Numa região onde tantas vezes o vinho é subvalorizado, a AdegaMãe — que celebra 15 anos em 2025 — surgiu como uma oportunidade de fazer exatamente o contrário: valorizar o que temos de melhor, com coragem, visão e vontade de marcar a diferença. Desde o primeiro dia, quisemos dar um passo à frente, desafiar convenções e colocar os vinhos atlânticos na rota do mundo.
Este projeto nasceu de uma vontade muito simples: dar vida a um lugar, homenagear as nossas raízes e criar vinhos que falassem da paisagem que nos rodeia. E, ao mesmo tempo, mostrar que a região de Lisboa tinha tudo para se afirmar como um território de identidade própria e expressão vínica singular.
Não foi um percurso imediato nem óbvio. A região de Lisboa tem uma riqueza incrível, mas durante muito tempo ficou à sombra de outras mais reconhecidas. Desde o início, acreditámos que havia espaço para uma nova narrativa. Uma narrativa atlântica, feita de frescura, brisa salgada, vinhos com corpo, acidez e caráter. O nosso terroir é profundamente marcado pela proximidade marítima, com colinas expostas ao vento e solos diversos que favorecem a produção de vinhos vibrantes e elegantes. A influência do Atlântico é sentida em cada colheita — na frescura, na mineralidade, na tensão natural que define o nosso estilo. Trabalhar este terroir com identidade própria tornou-se o nosso propósito.
Hoje, vemos esse esforço a ganhar forma. Estamos presentes em 36 mercados, com a Colômbia a afirmar-se como um dos nossos principais destinos.

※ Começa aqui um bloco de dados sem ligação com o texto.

Lemma clone_slot_ok src dir i s n :
  space_ok s -> is_Some (pdirs s !! src) -> is_Some (pdirs s !! dir) -> 0 <= i < 1024 ->
  dir <> src -> dir <> kernel_directory s -> dir_slot s dir i = Some 0 ->
  let nt := match user_slot s src i with Some _ => 1%nat | None => 0%nat end in
  let np := match user_slot s src i with Some t => mapped_below s t 1024 | None => 0%nat end in
  room (alloc_state s) (nt + n) -> (np <= size (free_frames s))%nat ->
  exists s', clone_slot src dir i s = Ok (tt, s') /\ space_ok s' /\ room (alloc_state s') n /\
    (size (free_frames s') + np = size (free_frames s))%nat /\
    (forall x, live (alloc_state s) x -> live (alloc_state s') x) /\
    ext (fresh_tab s) (eq dir) s s' /\ slot_cloned s s' src dir i /\
    (forall j, j <> i -> dir_slot s' dir j = dir_slot s dir j /\ phys_slot s' dir j = phys_slot s dir j).
Proof.
  intros Hok [sd Hsd] [dd Hdd] Hi Hds Hdk Hd0 nt np Hroom Hsz.
  destruct (so_dir _ Hok _ _ Hsd) as [L1 L2].
  destruct (so_kdir _ Hok) as [kd Hkd]. destruct (so_dir _ Hok _ _ Hkd) as [L3 L4].
  destruct (aget_Some (tables sd) i) as [st Hst]; [lia|].
  destruct (aget_Some (physTabs sd) i) as [sp Hsp]; [lia|].
  destruct (aget_Some (tables kd) i) as [kt Hkt]; [lia|].
  assert (Hs1 : dir_slot s src i = Some st) by (unfold dir_slot; by rewrite Hsd).
  assert (Hs2 : phys_slot s src i = Some sp) by (unfold phys_slot; by rewrite Hsd).
  assert (Hs3 : dir_slot s (kernel_directory s) i = Some kt) by (unfold dir_slot; by rewrite Hkd).
  assert (Hus : user_slot s src i = if (st =? 0) || (kt =? st) then None else Some st)
    by (unfold user_slot; by rewrite Hs1, Hs3).
  unfold clone_slot. unfold bind at 1, get_dir at 1, get_or_fault at 1. rewrite Hsd.
  unfold bind at 1, get_or_fault at 1. rewrite Hst.
  destruct (st =? 0) eqn:E0.
  { subst nt np. rewrite Hus in Hroom, Hsz |- *. exists s. simpl in *.
    split_and!; try done; try lia; try apply ext_refl. exists st. split; [done|]. left. split; [lia|done]. }
  unfold bind at 1, gets, get_dir at 1. unfold bind at 1, get_or_fault at 1. rewrite Hkd.
  unfold bind at 1, get_or_fault at 1. rewrite Hkt.
  assert (Hst0 : st <> 0) by lia.
  pose proof (so_slot _ Hok _ _ _ Hs1 Hst0) as Hst_tab.
  destruct (kt =? st) eqn:E1.
  - unfold bind at 1, get_or_fault at 1. rewrite Hsp.
    destruct (put_slot_ok dir i sp st s dd Hok Hdd Hi)
      as (s' & Hp & Hp1 & Hp2 & Hp3 & Hp5 & Hp4 & Hp6 & Hp7 & Hp8 & Hp9 & Hp10 & Hp11 & Hpx).
    subst nt np. rewrite Hus in Hroom, Hsz |- *. exists s'. simpl in *. rewrite Hp8, Hp7.
    split_and!; try done; try lia; try by apply Hp6.
    + eapply (ext_trans _ _ (fun _ => False) (eq dir)); [| |exact Hpx|apply ext_refl]; tauto.
    + exists st. split; [done|]. right. left. split_and!; [done| |done|by rewrite Hp2, Hs2].
      rewrite Hs3. f_equal. lia.
    + intros j Hj. split; auto.
  - subst nt np. rewrite Hus in Hroom, Hsz |- *. cbn [orb] in *.
    destruct (clone_table_ok st s n Hok Hst_tab Hroom Hsz)
      as (s1 & t & ph & Hc & Hok1 & Hfr & Htab & Hr1 & Hcnt & Hl & Hx1 & Hcl).
    assert (Hdd1 : pdirs s1 !! dir = Some dd) by (rewrite (ext_dirs _ _ _ _ Hx1); [done|by intros []]).
    destruct (put_slot_ok dir i (Z.lor ph USER_TABLE_FLAGS) t s1 dd Hok1 Hdd1 Hi)
      as (s' & Hp & Hp1 & Hp2 & Hp3 & Hp5 & Hp4 & Hp6 & Hp7 & Hp8 & Hp9 & Hp10 & Hp11 & Hpx).
    exists s'. rewrite Hp8, Hp7.
    split_and!; try done.
    + unfold bind at 1. by rewrite Hc.
    + by apply Hp6.
    + eapply ext_trans; [| |exact Hx1|exact Hpx]; tauto.
    + exists st. split; [done|]. right. right. split_and!; [done..|]. exists t, (ph).
      split_and!; [done..|].
      eapply (cloned_table_mono (fun _ => False) (fun _ => False)); [apply Hok|apply Hok1|apply ext_refl|exact Hpx|tauto|tauto|done].
    + intros j Hj. rewrite Hp3, Hp5 by done. apply (ext_slot _ _ _ _ _ _ Hx1). by intros [].
Qed.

Temos marcas com expressão, como o Pinta Negra, e outras que nos dão um orgulho especial — como a Dory, recentemente distinguida como Marca do Ano. “Nunca o Atlântico soube a tanto” é mais do que o mote da campanha: é a síntese do que queremos partilhar com o mundo — um vinho que traduz, na boca, tudo aquilo que nos define.
Com seis novas colheitas acabadas de sair, reafirmamos o que queremos continuar a fazer: experimentar, respeitar a origem e escutar o que o consumidor procura. Porque o vinho não se faz só de técnica, faz-se também de intuição e de ligação com quem o prova.
Mais do que uma marca, a AdegaMãe é um símbolo. Um símbolo de uma geração que acredita que o vinho pode ser cultura, identidade e também um passaporte para o mundo. Um projeto que começou com os pés na terra e o olhar no horizonte.
Queremos que cada garrafa que leva o nosso nome seja também um embaixador do que o Atlântico tem de melhor para oferecer.